**WORK REQUIRED**
Start at the line below containing "udp_inv (ur_count_ref (ur_set_heap" and stop at the line containing "Lemma bind_inv a". Repeat every line of that stretch exactly, and nothing outside it.
***
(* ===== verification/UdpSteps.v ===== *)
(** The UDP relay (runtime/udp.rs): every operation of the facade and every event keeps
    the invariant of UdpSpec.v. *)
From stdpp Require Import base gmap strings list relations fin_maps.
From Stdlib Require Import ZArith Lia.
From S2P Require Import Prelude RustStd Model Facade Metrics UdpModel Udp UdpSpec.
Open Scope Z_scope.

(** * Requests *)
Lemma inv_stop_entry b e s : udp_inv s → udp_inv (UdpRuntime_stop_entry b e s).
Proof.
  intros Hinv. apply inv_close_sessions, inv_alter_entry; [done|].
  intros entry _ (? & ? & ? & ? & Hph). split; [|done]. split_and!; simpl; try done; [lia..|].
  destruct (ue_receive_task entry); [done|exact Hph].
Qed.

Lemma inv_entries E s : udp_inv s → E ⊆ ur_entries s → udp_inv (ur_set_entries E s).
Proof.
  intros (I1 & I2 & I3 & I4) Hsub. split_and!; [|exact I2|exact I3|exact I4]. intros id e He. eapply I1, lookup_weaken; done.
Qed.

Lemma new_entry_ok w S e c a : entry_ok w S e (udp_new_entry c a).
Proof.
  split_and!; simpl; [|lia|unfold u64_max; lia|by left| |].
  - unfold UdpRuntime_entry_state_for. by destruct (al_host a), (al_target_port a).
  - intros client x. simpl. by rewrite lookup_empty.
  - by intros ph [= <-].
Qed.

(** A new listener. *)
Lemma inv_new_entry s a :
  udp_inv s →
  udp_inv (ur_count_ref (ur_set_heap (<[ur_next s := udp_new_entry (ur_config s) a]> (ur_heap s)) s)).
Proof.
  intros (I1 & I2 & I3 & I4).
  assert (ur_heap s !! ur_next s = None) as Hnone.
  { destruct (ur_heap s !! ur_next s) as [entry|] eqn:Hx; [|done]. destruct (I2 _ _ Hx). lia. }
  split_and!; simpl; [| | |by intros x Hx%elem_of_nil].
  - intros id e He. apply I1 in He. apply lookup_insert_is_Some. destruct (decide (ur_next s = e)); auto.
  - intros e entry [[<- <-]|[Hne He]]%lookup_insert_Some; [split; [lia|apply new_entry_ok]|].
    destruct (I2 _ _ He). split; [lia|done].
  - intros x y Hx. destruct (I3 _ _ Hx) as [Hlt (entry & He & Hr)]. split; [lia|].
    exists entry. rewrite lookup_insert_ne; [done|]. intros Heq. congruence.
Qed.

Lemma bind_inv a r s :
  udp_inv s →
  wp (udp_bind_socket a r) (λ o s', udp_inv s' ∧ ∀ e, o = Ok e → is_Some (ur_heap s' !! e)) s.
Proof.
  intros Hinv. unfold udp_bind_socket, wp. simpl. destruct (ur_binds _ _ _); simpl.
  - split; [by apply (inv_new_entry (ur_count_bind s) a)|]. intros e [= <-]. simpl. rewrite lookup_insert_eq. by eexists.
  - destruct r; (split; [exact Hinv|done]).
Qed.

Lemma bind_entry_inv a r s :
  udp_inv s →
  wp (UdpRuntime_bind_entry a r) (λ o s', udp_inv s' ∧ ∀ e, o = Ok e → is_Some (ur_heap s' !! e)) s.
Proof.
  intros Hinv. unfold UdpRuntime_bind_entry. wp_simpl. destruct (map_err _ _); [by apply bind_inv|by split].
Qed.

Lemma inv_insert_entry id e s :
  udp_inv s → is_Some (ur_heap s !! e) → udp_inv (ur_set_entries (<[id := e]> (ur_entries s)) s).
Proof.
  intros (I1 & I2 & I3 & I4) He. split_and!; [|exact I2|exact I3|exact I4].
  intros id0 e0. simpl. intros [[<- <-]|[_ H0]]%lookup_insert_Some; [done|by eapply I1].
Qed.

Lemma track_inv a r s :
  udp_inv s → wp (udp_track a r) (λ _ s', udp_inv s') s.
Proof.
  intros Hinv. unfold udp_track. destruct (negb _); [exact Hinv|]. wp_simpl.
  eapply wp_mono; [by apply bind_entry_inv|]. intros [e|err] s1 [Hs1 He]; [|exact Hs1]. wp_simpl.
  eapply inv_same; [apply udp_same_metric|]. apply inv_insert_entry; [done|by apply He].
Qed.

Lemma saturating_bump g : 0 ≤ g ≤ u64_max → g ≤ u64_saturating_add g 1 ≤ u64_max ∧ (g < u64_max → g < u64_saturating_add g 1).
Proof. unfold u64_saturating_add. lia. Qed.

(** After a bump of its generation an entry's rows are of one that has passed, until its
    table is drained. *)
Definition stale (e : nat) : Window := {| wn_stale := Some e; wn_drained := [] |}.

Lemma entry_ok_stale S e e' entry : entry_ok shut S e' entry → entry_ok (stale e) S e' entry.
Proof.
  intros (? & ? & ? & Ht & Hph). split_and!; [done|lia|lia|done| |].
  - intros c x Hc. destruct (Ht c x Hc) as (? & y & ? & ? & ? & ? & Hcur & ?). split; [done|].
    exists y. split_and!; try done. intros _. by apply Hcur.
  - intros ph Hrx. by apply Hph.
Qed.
***
**RESPONSE BOX**
  udp_inv (ur_count_ref (ur_set_heap (<[ur_next s := udp_new_entry (ur_config s) a]> (ur_heap s)) s)).
Proof.
  intros (I1 & I2 & I3 & I4).
  assert (ur_heap s !! ur_next s = None) as Hnone.
  { destruct (ur_heap s !! ur_next s) as [entry|] eqn:Hx; [|done]. destruct (I2 _ _ Hx). lia. }
  split_and!; simpl; [| | |by intros x Hx%elem_of_nil].
  - intros id e He. apply I1 in He. apply lookup_insert_is_Some. destruct (decide (ur_next s = e)); auto.
  - intros e entry [[<- <-]|[Hne He]]%lookup_insert_Some; [split; [lia|apply new_entry_ok]|].
    destruct (I2 _ _ He). split; [lia|done].
  - intros x y Hx. destruct (I3 _ _ Hx) as [Hlt (entry & He & Hr)]. split; [lia|].
    exists entry. rewrite lookup_insert_ne; [done|]. intros Heq. congruence.
Qed.

Lemma bind_inv a r s :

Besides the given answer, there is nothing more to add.